Massachusetts prohibits driving without a valid license, whether revoked, suspended, or never issued. This article explains what constitutes these violations, the possible penalties, and the exemptions to the license requirement.
Generally, all motor vehicle operators on Massachusetts highways must carry a valid license while driving.
For persons who have never been issued a license and get caught driving, the fine is up to $500 for a first offense. A second offense carries a fine of $500 to $1,000 and any subsequent offense results in a fine of $1,000 to $2,000.
All Massachusetts drivers must possess and display upon the request of an officer a valid driver's license. Forgetting your license at home isn't as serious of an offense as driving without a valid license. However, a driver who doesn't have a driver's license in his or her immediate possession can be fined up to $35.
There are a few exceptions to Massachusetts's licensing laws. Generally, non-resident drivers (including military and their family members) with valid driver's licenses from their home state or country can drive in Massachusetts without an in-state license.
However, there are certain limitations that apply to the license exemptions. One of these limitations is age—no person under 16 years old can operate a vehicle in Massachusetts, regardless of the rules in the driver's home state. Also, if you move to Massachusetts (in other words, become a resident of the state), you need to get an in-state license.
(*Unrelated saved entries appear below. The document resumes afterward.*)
(* ===== verification/Sfs.v ===== *)
(** * The file-copy tool (cmd/sfs/sfs.go)

    [main] copies the files of a directory into a volume through SimpleFS,
    flushes and consolidates the log, and reads every file back from the
    chunks to compare checksums. Flags, the directory listing and what the
    reads of the input files return are arguments; an [os.Exit] is an error. *)

From S2P Require Import Prelude Words LRUCache BlockMap BlockStore Crypto Paths SimpleFS Volume WAL Chunk Read Checkpoint SeqNum Engine GC Snapshot Lifecycle Nbd Import Blocks Frames.

Record sfs_flags := mkFlags {
  f_btype : string; f_vol : string; f_sfsstate : string; f_createvol : bool;
  f_voldata : string; f_size : Z; f_masterKey : option string (* fingerprint of the loaded key *) }.

(** A file of the walked tree: its path, the size the listing reports, and
    what its reads return. *)
Record tree_file := mkTreeFile { tf_path : string; tf_size : Z; tf_reads : list file_read }.

(** The [SHA256] entry of a copied file. *)
Record checksum := mkChecksum { ck_Filename : string; ck_Checksum : bytes; ck_Len : Z }.

Section sfs.
Context {H : Hash} {A : AEAD} {S : StateJSON} {P : ProbeJSON} {SJ : SnapJSON} {L : LRULib}.

(** ** Copying a file *)

(** The read loop: each read is one block, padded with zeros; a read error
    other than the end of the file is only logged. The bytes go to the hash. *)
Fixpoint copy_reads (bs : Z) (reads : list file_read) (blocks : list Z) : M bytes :=
  match reads with
  | [] => ret []
  | (d, ReadEOF) :: _ => ret d
  | (d, _) :: reads' =>
      match blocks with
      | [] => throw [GoPanic] (* blocks[currentBlock]: index out of range *)
      | block :: blocks' =>
          run VB_Write block (d ++ zeros (bs - blen d));
          do rest <- copy_reads bs reads' blocks';
          ret (d ++ rest)
      end
  end.

(** The function of [filepath.Walk], for one file. *)
Definition copy_file (sfs : SimpleFS) (f : tree_file) : M (SimpleFS * checksum) :=
  match CreateFile sfs (tf_path f) (SafeInt64ToUint64 (tf_size f)) with
  | (_, Err _) => throw plain
  | (sfs, Ok blocks) =>
      run os_call; (* os.Open *)
      do v <- get;
      do read <- copy_reads (BlockSize v) (tf_reads f) blocks;
      ret (sfs, mkChecksum (tf_path f) (Sum256 read) (blen read))
  end.

(** [localSHA256] is a map by path: the last entry of a path counts. *)
Fixpoint copy_tree (sfs : SimpleFS) (tree : list tree_file) (sums : gmap string checksum)
    : M (SimpleFS * gmap string checksum) :=
  match tree with
  | [] => ret (sfs, sums)
  | f :: tree' =>
      do r <- copy_file sfs f;
      copy_tree r.1 tree' (<[tf_path f := r.2]> sums)
  end.

(** ** Reading back *)

(** The loop over the blocks of a file; [i] is the index of the next one. *)
Fixpoint read_blocks (blocksize : Z) (blocks : list Z) (i : Z) (buf : bytes) : M bytes :=
  match blocks with
  | [] => ret buf
  | block :: blocks' =>
      do v <- get;
      match LookupBlockToObject (blockStride v) (BlocksToObject v) block with
      | None => throw [ErrZeroBlock]
      | Some (objectID, objectOffset, _) =>
          do data <- backend_Read FileTypeChunk objectID objectOffset (SafeUint64ToUint32 blocksize);
          let pos := i * SafeUint64ToInt blocksize in
          if blen buf <=? pos then ret buf
          else
            let bytesToCopy := if blen buf <? pos + SafeUint64ToInt blocksize then blen buf - pos
                               else SafeUint64ToInt blocksize in
            if blen data <? bytesToCopy then throw [GoPanic] (* data[:bytesToCopy] *)
            else read_blocks blocksize blocks' (i + 1)
                   (copy_slice buf pos (pos + bytesToCopy) (slice data 0 bytesToCopy))
      end
  end.

(** Whether the checksum matches; a mismatch is only printed. *)
Definition verify_file (sfs : SimpleFS) (file : checksum) : M bool :=
  match map_get (Blocks sfs) (ck_Filename file) with
  | None => ret (bool_decide (Sum256 [] = ck_Checksum file)) (* the zero SimpleBlock *)
  | Some f =>
      do buf <- read_blocks (Blocksize sfs) (FileBlocks f) 0 (zeros (FileSize f));
      ret (bool_decide (Sum256 buf = ck_Checksum file))
  end.

Fixpoint verify_all (sfs : SimpleFS) (files : list checksum) : M (list bool) :=
  match files with
  | [] => ret []
  | f :: files' =>
      do ok <- verify_file sfs f;
      do rest <- verify_all sfs files';
      ret (ok :: rest)
  end.

(** ** main *)

(** The file system of the run: loaded from the state file if there is one,
    formatted by -createvol. *)
Definition open_fs (fl : sfs_flags) (disk : state_disk) : result error SimpleFS :=
  let sfs := SimpleFS.New in
  let? sfs :=
    (if bool_decide (f_sfsstate fl = EmptyString) then Ok sfs
     else match disk !! f_sfsstate fl with
          | None => Ok sfs (* will create a new one on save *)
          | Some _ => match SimpleFS.LoadState disk sfs (f_sfsstate fl) with
                      | (sfs, Ok _) => Ok sfs
                      | (_, Err _) => Err plain
                      end
          end) in
  if f_createvol fl then
    match CreateVolume sfs (f_vol fl) (f_size fl) with
    | (sfs, Ok _) => Ok sfs
    | (_, Err _) => Err plain
    end
  else Ok sfs.

(** The configuration handed to [New]. *)
Definition sfs_config (fl : sfs_flags) : VB :=
  VB_zero <| VolumeName := f_vol fl |> <| VolumeSize := f_size fl |> <| MasterKey := f_masterKey fl |>
               <| EncryptionEnabled := bool_decide (f_masterKey fl <> None) |>.

(** The log the tool opens lies beside the volume, not where the engine keeps
    its segments. *)
Definition sfs_wal (fl : sfs_flags) (v : VB) : string :=
  f_voldata fl +:+ "/" +:+ GetVolume v +:+ "/wal." +:+ fmt_0d 8 (WallNum (vb_WAL v)) +:+ ".bin".

Definition open_volume (fl : sfs_flags) : M unit :=
  run Lifecycle.New (Some (sfs_config fl)) (mkCacheConfig 0 false 0) (f_btype fl);
  run os_call; (* vb.Backend.Init *)
  run Snapshot.LoadState;
  run modify (fun v => v <| vb_WAL := (vb_WAL v) <| wal_BaseDir := f_voldata fl |>
                                                <| WallNum := u64 (WallNum (vb_WAL v) + 1) |> |>);
  do v <- get;
  run OpenWAL TheWAL (sfs_wal fl v);
  (* the header was appended: the descriptor is at the end of the file *)
  do size <- file_size (sfs_wal fl v);
  ReadWAL size.

(** [order]: in which order the map of checksums is ranged over; [io]: whether
    the state file can be written. The result has the comparisons made and the
    state files. *)
Definition sfs_main (sc : Sched) (order : list checksum -> list checksum) (io : bool) (fl : sfs_flags)
    (disk : state_disk) (tree : list tree_file) : M (list bool * state_disk) :=
  if negb (f_createvol fl) && bool_decide (f_vol fl = EmptyString) then throw plain
  else
    run os_call; (* os.Stat of the directory *)
    when negb (bool_decide (f_voldata fl = EmptyString)) then os_call; (* os.MkdirAll when it is missing *)
    do sfs <- of_result (open_fs fl disk);
    run open_volume fl;
    do r <- copy_tree sfs tree ∅;
    run Flush;
    do v <- get;
    run (if UseShardedWAL v then WriteShardedWALToChunkCtx sc false else WriteWALToChunkCtx sc false);
    run SaveBlockStateCtx;
    do checks <- verify_all r.1 (order (map_to_list r.2).*2);
    let disk := if bool_decide (f_sfsstate fl = EmptyString) then disk
                else (SimpleFS.SaveState disk io r.1 (f_sfsstate fl)).1 in
    run try SaveStateCtx;
    ret (checks, disk).

(** ** The copy is faithful *)

(** The block number and the data of a buffered write. *)
Definition written (b : Block) : Z * bytes := (b_Block b, b_Data b).

Definition padded (bs : Z) (d : bytes) : bytes := d ++ zeros (bs - blen d).

Lemma padded_length bs d : blen d <= bs -> blen (padded bs d) = bs.
Proof. intros Hd. unfold padded, blen in *. rewrite length_app, length_zeros. lia. Qed.

(** A whole block copied over a zero buffer is the block. *)
Lemma copy_whole bs (d : bytes) : 0 <= bs -> blen d = bs -> copy_slice (zeros bs) 0 bs d = d.
Proof.
  intros Hb Hd. rewrite copy_slice_eq by (unfold blen in *; rewrite ?length_zeros; lia).
  cbn [Z.to_nat take app]. rewrite drop_ge by (rewrite length_zeros; lia). apply app_nil_r.
Qed.

Lemma VB_Write_one s block d :
  0 < BlockSize (vb s) -> blen d = BlockSize (vb s) -> in_u64 block ->
  (EncryptionEnabled (vb s) = true -> VolumeUUID (vb s) <> zeros 4) -> 0 <= SeqNum (vb s) -> SeqNum (vb s) + 1 < 2 ^ 64 ->
  post (VB_Write block d) s (fun r s' => r = Ok tt ->
    BlockSize (vb s') = BlockSize (vb s) /\ SeqNum (vb s') = SeqNum (vb s) + 1 /\
    (EncryptionEnabled (vb s') = true -> VolumeUUID (vb s') <> zeros 4) /\
    written <$> Writes (vb s') = (written <$> Writes (vb s)) ++ [(block, d)]).
Proof.
  intros Hbs Hd Hb Hu H0 Hlt. unfold VB_Write. mgo. 2: by intros [=].
  rewrite Hd, Z.div_same by lia.
  eapply post_mono; [apply reserve_frame; [done|done|lia|lia]|]. cbn beta.
  intros [x|e] s1 ([(c1 & c2 & c3 & Ev) _ _] & Es & Hx); [|by intros [=]].
  cbn beta iota. specialize (Hx x eq_refl). subst x. mgo. intros _. cbn [vb].
  assert (write_blocks block (u64 (SeqNum (vb s) + 1)) (BlockSize (vb s)) d 1 (vb s1)
    = append_write (mkBlock d (SeqNum (vb s) + 1) block 0 0) (vb s1)) as ->.
  { unfold write_blocks. change (seqZ 0 1) with [0]. cbn [fold_left]. f_equal. f_equal.
    - rewrite Z.mul_0_l, Z.add_0_l. rewrite slice_all by (unfold blen in Hd; lia). by apply copy_whole; [lia|].
    - rewrite (u64_small (SeqNum (vb s) + 1)) by wsolve. rewrite u64_small by wsolve. lia.
    - rewrite u64_small by (unfold_widths; lia). lia. }
  rewrite Ev. unfold append_write. cbn. rewrite fmap_app. split; [done|]. split; [|done]. rewrite Ev in Es. exact Es.
Qed.

(** The copy of a file writes block by block what its reads returned, each
    padded to a block, to the blocks of the file, in order; and hashes exactly
    the bytes read. *)
Lemma copy_reads_writes bs reads : forall blocks s,
  bs = BlockSize (vb s) -> 0 < bs -> Forall (fun r : file_read => blen r.1 <= bs) reads ->
  Forall (fun b => in_u64 b) blocks -> (EncryptionEnabled (vb s) = true -> VolumeUUID (vb s) <> zeros 4) ->
  0 <= SeqNum (vb s) -> SeqNum (vb s) + Z.of_nat (length reads) < 2 ^ 64 ->
  Forall (fun r : file_read => r.2 = ReadOk) reads ->
  post (copy_reads bs (reads ++ [([], ReadEOF)]) blocks) s (fun r s' => forall d, r = Ok d ->
    d = List.concat (fst <$> reads) /\ (length reads <= length blocks)%nat /\
    written <$> Writes (vb s') = (written <$> Writes (vb s)) ++ zip blocks (padded bs <$> (fst <$> reads))).
Proof.
  induction reads as [|[d st] reads IH]; intros blocks s Hbs Hpos Hlen Hb Hu H0 Hlt Hok; cbn [app copy_reads].
  { mgo. intros d [= <-]. split; [done|]. split; [cbn; lia|]. cbn. destruct blocks; by rewrite app_nil_r. }
  apply Forall_cons in Hlen as [Hd Hlen]. apply Forall_cons in Hok as [Hst Hok]. cbn in Hd, Hst. subst st.
  destruct blocks as [|b blocks]; [by mgo|]. apply Forall_cons in Hb as [Hb1 Hb]. cbn [length] in Hlt.
  apply post_bind. eapply post_mono.
  { apply (VB_Write_one s b (d ++ zeros (bs - blen d))); try done; try lia. rewrite <-Hbs. by apply padded_length. }
  cbn beta. intros [[]|e] s1 Hw; [|done]. destruct (Hw eq_refl) as (E1 & E2 & E3 & E4). cbn beta iota. apply post_bind.
  eapply post_mono; [apply (IH blocks s1); try done; try lia; congruence|]. cbn beta. intros [rest|e] s2 Hr; [|done]. mgo.
  intros x [= <-]. destruct (Hr rest eq_refl) as (-> & Hle & HW). cbn. split; [done|]. split; [lia|].
  by rewrite HW, E4, <-app_assoc.
Qed.
End sfs.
A person who operates a vehicle while on a suspended or revoked license is subject to varying penalties depending on the reason for the suspension and the number of prior offenses.
Driving while suspended or revoked will result in a fine of $500 to $1,000 and/or up to ten days in jail. The jail time is increased to 60 days to one year in jail for a second offense. The driver's license suspension or revocation will also be extended for an additional 60 days.
If the accused has no prior violations and was not suspended for a substance-related offense, the court can issue a "Continuance Without a Finding." This resolution allows the driver to avoid a conviction but results in a fine of up to $500.
A violator whose license was suspended due to an impaired driving incident will be subject to increased penalties. A first conviction will result in a $1,000 to $10,000 fine and 60 days to two-and-a-half years in jail. The driver's license suspension or revocation will also be extended for an additional year.
A person who drives under the influence with a suspended license will be subject to a $2,500 to $10,000 fine and one to two-and-a-half years in jail. Both the fine and jail time are mandatory and a minimum of one year must be served before release. Additionally, the driver's license can be suspended or revoked for up to eight years.
Obtaining three convictions for OUI, driving while suspended, or driving without a license in a five-year period will result in the convicted person being deemed a "habitual violator." A habitual violator will have his or her license revoked for at least four years and be subject to increased penalties for future violations.